2017年9月18日 油木ダム
油木ダムは福岡県田川郡添田町津野の今川水系今川上流部にある福岡県県土整備部が管理する多目的重力式コンクリートダムです。
建設省(現国交省)の補助を受けて建設された補助多目的ダムで、県のダム事業に水源確保に迫られていた北九州市や行橋市・苅田町が水道事業者として参加し、今川の洪水調節、安定した河川流量の維持と既得取水権への用水補給、北九州市上下水道局および行橋市・苅田町への上水道用水の供給、京都地区工業地帯への工業用水の供給を目的として1972年(昭和47年)に竣工しました。

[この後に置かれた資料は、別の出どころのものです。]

(* ===== verification/Recovery.v ===== *)
(** * Recovery: boot recovery completes

    Safety alone is also satisfied by an agent that never finishes.  This file shows the
    other half: in an undisturbed environment (no I/O faults, successful hooks, healthy
    probes) recovery and its health gate, entered from any coherent state, end running, with the
    journal gone and the pointer, the record and the rejection ledger settled on one release.
    [InstallSafety.v] places this behind the steps every boot takes before it. *)
From S2P Require Import Prelude Identity State Transaction Install World Reject Store.
From S2P Require Import StoreSpec StoreRefine Boot Update AgentLogic Agent.

(** Nothing goes wrong any more. *)
Definition calm (e : Env) : Prop :=
  faults e = [] ∧ hooks e = [] ∧ gates e = [] ∧ patience e = [] ∧ ∀ n, intact e n = true.

Lemma gate_all_ok n : gate_verdict n (repeat ProbeOk (N.to_nat (N.max n 1))) = Ready.
Proof.
  unfold gate_verdict, Readiness_new.
  assert (∀ k c last, (c + N.of_nat (S k) = N.max n 1)%N →
    gate_loop (mkReadiness (N.max n 1) c) last (repeat ProbeOk (S k)) = Ready) as Hloop.
  { induction k as [|k IH]; intros c last Hc; simpl.
    - by rewrite (proj2 (N.leb_le _ _)) by lia.
    - destruct (N.leb_spec (N.max n 1) (c + 1)); [done|]. apply (IH (c + 1)%N (Some ProbeOk)). lia. }
  destruct (N.to_nat (N.max n 1)) as [|k] eqn:Hk; [lia|]. apply Hloop. lia.
Qed.
(* ===== verification/AgentHistory.v ===== *)
(** * AgentHistory: the agent acts only through the store's specification

    Every program of [Update.v], however its environment ends it, leaves files that decode
    to a machine reached by a history of [StoreSpec.v]'s steps.  So each invariant proved
    of those histories holds of the agent, and a state the specification never leaves is
    one no sequence of agent calls can leave. *)
From S2P Require Import Prelude Identity State Transaction Install World Reject Store.
From S2P Require Import StoreSpec StoreRefine Boot Update AgentLogic Agent.

Create HintDb historic.

Section historic.
Context `{Sha256} `{Semver} `{Codec} `{!ReleaseFits}.
Context (health_successes : N).

Definition follows (m : machine) (w : world) : Prop :=
  ∃ m', represents (disk w) m' ∧ ledger_inv (disk w) (proc w) ∧ history m m'.

Definition historic {A} (f : M A) : Prop :=
  ∀ d p e m, represents d m → ledger_inv d p →
  wp f (λ _, follows m) (λ _, follows m)
     (λ d', ∃ m', represents d' m' ∧ history m m') (World d p e).

Lemma history_trans m1 m2 m3 : history m1 m2 → history m2 m3 → history m1 m3.
Proof. induction 1; eauto using history. Qed.

(** ** Structure *)

Lemma historic_bind {A B} (f : M B) (k : B → M A) :
  historic f → (∀ b, historic (k b)) → historic (f ≫= k).
Proof.
  intros Hf Hk d p e m Hr Hl. apply wp_bind. eapply wp_mono; [by apply Hf|..]; [|done|done].
  intros b [d' p' e'] (m' & Hr' & Hl' & Hh). eapply wp_mono; [by apply Hk|..].
  - intros a w (m2 & ? & ? & ?). exists m2. eauto using history_trans.
  - intros er w (m2 & ? & ? & ?). exists m2. eauto using history_trans.
  - intros d2 (m2 & ? & ?). exists m2. eauto using history_trans.
Qed.

Lemma historic_env {A} (f : M A) :
  (∀ w, disk (f w).2 = disk w ∧ proc (f w).2 = proc w) → historic f.
Proof.
  intros Hf d p e m Hr Hl. unfold wp. specialize (Hf (World d p e)).
  destruct (f (World d p e)) as [[a|er|] [d' p' e']]; simpl in *; destruct Hf; subst;
    exists m; eauto using history.
Qed.
Lemma validate_parse version r :
  graph_validate = inr tt → rg_releases g !! version = Some r →
  is_Some (parse_release_version version).
Proof.
  unfold graph_validate. destruct (_ || _); [done|]. destruct target_reference; [done|].
  destruct (check_releases _ _) eqn:Hc; [done|]. intros _ Hv.
  eapply check_releases_parse; [exact Hc|]. by apply elem_of_bt_iter.
Qed.

Lemma validate_target : graph_validate = inr tt → is_Some (rg_releases g !! rg_target g).
Proof.
  unfold graph_validate, target_reference. destruct (_ || _); [done|].
  destruct (rg_releases g !! rg_target g); [by eexists|done].
Qed.

Lemma direction_total installed :
  graph_validate = inr tt → undeclared installed = false → is_Some (direction installed).
Proof.
  intros Hv Hu. destruct installed as [version|]; [|by eexists]. unfold direction, undeclared in *.
  rewrite negb_false_iff, contains_key_true in Hu. destruct Hu as [r Hr].
  destruct (validate_parse version r Hv Hr) as [from ->]. destruct (validate_target Hv) as [t Ht].
  destruct (validate_parse _ t Hv Ht) as [to ->]. by eexists.
Qed.

Lemma starts_spec installed allowed :
  undeclared installed = false →
  NoDup (starts installed allowed)
  ∧ ∀ v, v ∈ starts installed allowed → is_Some (rg_releases g !! v).
Proof.
  intros Hu. unfold starts. destruct installed as [version|].
  - split; [apply NoDup_singleton|]. intros v ->%list_elem_of_singleton.
    unfold undeclared in Hu. by rewrite negb_false_iff, contains_key_true in Hu.
  - split.
    + eapply sublist_NoDup; [apply (NoDup_bt_keys (rg_releases g))|].
      apply fmap_sublist, sublist_filter.
    + intros v ([k r] & -> & [_ Hin]%list_elem_of_filter)%list_elem_of_fmap.
      apply elem_of_bt_iter in Hin. by eexists.
Qed.

(** A chain from a root, as the code returns it. *)
Lemma route_of_chain d allowed installed depth s p :
  s ∈ starts installed allowed → chain d allowed s p → last (s :: p) = Some (rg_target g) →
  (∀ v, v ∈ starts installed allowed → depth v = 0%nat) → (∀ x, x ∈ p → (0 < depth x)%nat) →
  is_route d allowed installed (rev (filter (λ v, Some v ≠ installed) (rev (s :: p))))
  ∧ length (rev (filter (λ v, Some v ≠ installed) (rev (s :: p))))
    = (length p + match installed with Some _ => 0 | None => 1 end)%nat.
Proof.
  intros Hs Hc Hl Hroot Hpos.
  assert (rev (filter (λ v, Some v ≠ installed) (rev (s :: p)))
          = match installed with Some _ => p | None => s :: p end) as ->.
  2:{ destruct installed as [version|]; simpl.
      - unfold starts in Hs. apply list_elem_of_singleton in Hs as ->. split; [done|lia].
      - split; [by exists s, p|lia]. }
  assert (∀ l : list string, (∀ x, x ∈ l → Some x ≠ installed) → filter (λ v, Some v ≠ installed) l = l) as Hall.
  { intros l Hl'. induction l as [|x l IH]; [done|]. rewrite filter_cons_True by (apply Hl'; constructor).
    f_equal. apply IH. intros y Hy. apply Hl'. by constructor. }
  destruct installed as [version|].
  - apply list_elem_of_singleton in Hs as ->. simpl. rewrite filter_app, Hall.
    + rewrite filter_cons_False by (intros Hne; by apply Hne). rewrite filter_nil, app_nil_r. apply rev_involutive.
    + intros x Hx [= ->]. apply list_elem_of_In, in_rev, list_elem_of_In in Hx.
      specialize (Hpos version Hx). rewrite Hroot in Hpos; [lia|]. by apply list_elem_of_singleton.
  - rewrite Hall; [apply rev_involutive|done].
Qed.

Lemma is_route_walk d allowed installed path :
  is_route d allowed installed path →
  ∃ n, walk d allowed (starts installed allowed) n (rg_target g)
    ∧ length path = (n + match installed with Some _ => 0 | None => 1 end)%nat.
Proof.
  destruct installed as [version|]; simpl.
  - intros [Hc Hl].
    destruct (chain_walk d allowed [version] version path 0) as (v & Hv & Hw); [|done|].
    { apply walk_root, list_elem_of_singleton. done. }
    rewrite Hl in Hv. injection Hv as <-. exists (length path). split; [done|lia].
  - intros (s & p & -> & Hs & Hc & Hl).
    destruct (chain_walk d allowed _ s p 0 (walk_root d allowed _ s Hs) Hc) as (v & Hv & Hw).
    rewrite Hl in Hv. injection Hv as <-. exists (length p). split; [done|simpl; lia].
Qed.

(** Totality, soundness, completeness and minimality of the search, in one statement. *)
Lemma route_spec installed available :
  graph_validate = inr tt → undeclared installed = false →
  ∃ d, direction installed = Some d ∧
    let allowed := allowed_versions available in
    if bool_decide (installed = Some (rg_target g)) then route installed available = Some (inr [])
    else match route installed available with
         | Some (inr path) =>
             is_route d allowed installed path
             ∧ (∀ path', is_route d allowed installed path' → (length path ≤ length path')%nat)
             ∧ NoDup path
         | Some (inl e) =>
             e = ENoRoute installed (rg_target g) ∧ ∀ path', ~ is_route d allowed installed path'
         | None => False
         end.
Proof.
  intros Hv Hu. destruct (direction_total installed Hv Hu) as [d Hd]. exists d. split; [done|].
  intros allowed. unfold route. rewrite Hv, Hu. case_bool_decide as Ht; [done|].
  rewrite Hd. cbn [mbind option_bind]. fold allowed.
  destruct (starts_spec installed allowed Hu) as [Hnd Hdecl].
  destruct (search_roots_inv d allowed (starts installed allowed) Hnd Hdecl) as [Hinv Hsize].
  destruct (search_spec d allowed _ (size (rg_releases g)) _ _ _ Hinv) as (found & -> & Hfound).
  { rewrite Hsize. lia. }
  cbn [mbind option_bind]. destruct found as [_|parents].
  - destruct Hfound as (parents & depth & Hi). split; [done|].
    intros path' (n & Hw & _)%is_route_walk.
    destruct (walk_bound _ _ _ _ _ _ _ _ Hi Hw) as [[Hs _]|(h & ? & _)]; [|done].
    destruct (inv_done _ _ _ _ _ _ Hi _ Hs) as [? _]; [apply not_elem_of_nil|done].
  - destruct Hfound as (queue & depth & Hi).
    assert (is_Some (parents !! rg_target g)) as Hs by (apply (inv_queue _ _ _ _ _ _ Hi); constructor).
    destruct (trace_spec _ _ _ _ _ _ Hi (S (size (rg_releases g))) _ Hs)
      as (s & p & -> & Hsr & Hc & Hl & Hlen & Hdepth).
    { pose proof (depth_bound _ _ _ _ _ _ _ Hi Hs). pose proof (seen_size _ _ _ _ _ _ Hi). lia. }
    cbn [mbind option_bind].
    destruct (route_of_chain d allowed installed depth s p Hsr Hc Hl) as [Hr Hlr].
    { intros v Hr. pose proof (inv_roots _ _ _ _ _ _ Hi v Hr) as Hp. by apply (inv_root _ _ _ _ _ _ Hi) in Hp as [_ ?]. }
    { intros x [i Hx]%list_elem_of_lookup_1. rewrite (Hdepth (S i) x Hx). lia. }
    split_and!; [done| |].
    2:{ apply NoDup_ListNoDup, List.NoDup_rev, NoDup_ListNoDup, NoDup_filter.
        apply NoDup_ListNoDup, List.NoDup_rev, NoDup_ListNoDup, NoDup_alt.
        intros i j x Hx Hy. by rewrite <-(Hdepth i x Hx), <-(Hdepth j x Hy). }
    intros path' (n & Hw & ->)%is_route_walk. rewrite Hlr, Hlen.
    destruct (walk_bound _ _ _ _ _ _ _ _ Hi Hw) as [[_ ?]|(h & [= <-] & ?)]; lia.
Qed.

(** The route search is total, sound, complete and shortest: on a valid graph and a
    declared source it returns, without panicking, no hop at the target, otherwise a route of
    declared edges through available releases that no other such route is shorter than and that lands on no
    release twice, or the
    no-route error exactly when there is none. *)
Lemma route_is_shortest installed available :
  graph_validate = inr tt → undeclared installed = false →
  ∃ d, direction installed = Some d ∧
    let allowed := allowed_versions available in
    if bool_decide (installed = Some (rg_target g)) then route installed available = Some (inr [])
    else match route installed available with
         | Some (inr path) =>
             is_route d allowed installed path
             ∧ (∀ path', is_route d allowed installed path' → (length path ≤ length path')%nat)
             ∧ NoDup path
         | Some (inl e) =>
             e = ENoRoute installed (rg_target g) ∧ ∀ path', ~ is_route d allowed installed path'
         | None => False
         end.
Proof. apply route_spec. Qed.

また1996年(平成8年)には北九州市上下水道局へ送水する油木導水路を利用した北九州上下水道局油木発電所が設置され最大780キロワットの利水従属発電が開始されています。
油木ダム運用開始後も福岡県北東部のいわゆる豊前地域では慢性的な水不足が続き、取水制限が頻発しましたが、2017年(平成29年)の伊良原ダム完成によりようやく安定した水道供給が可能となりました。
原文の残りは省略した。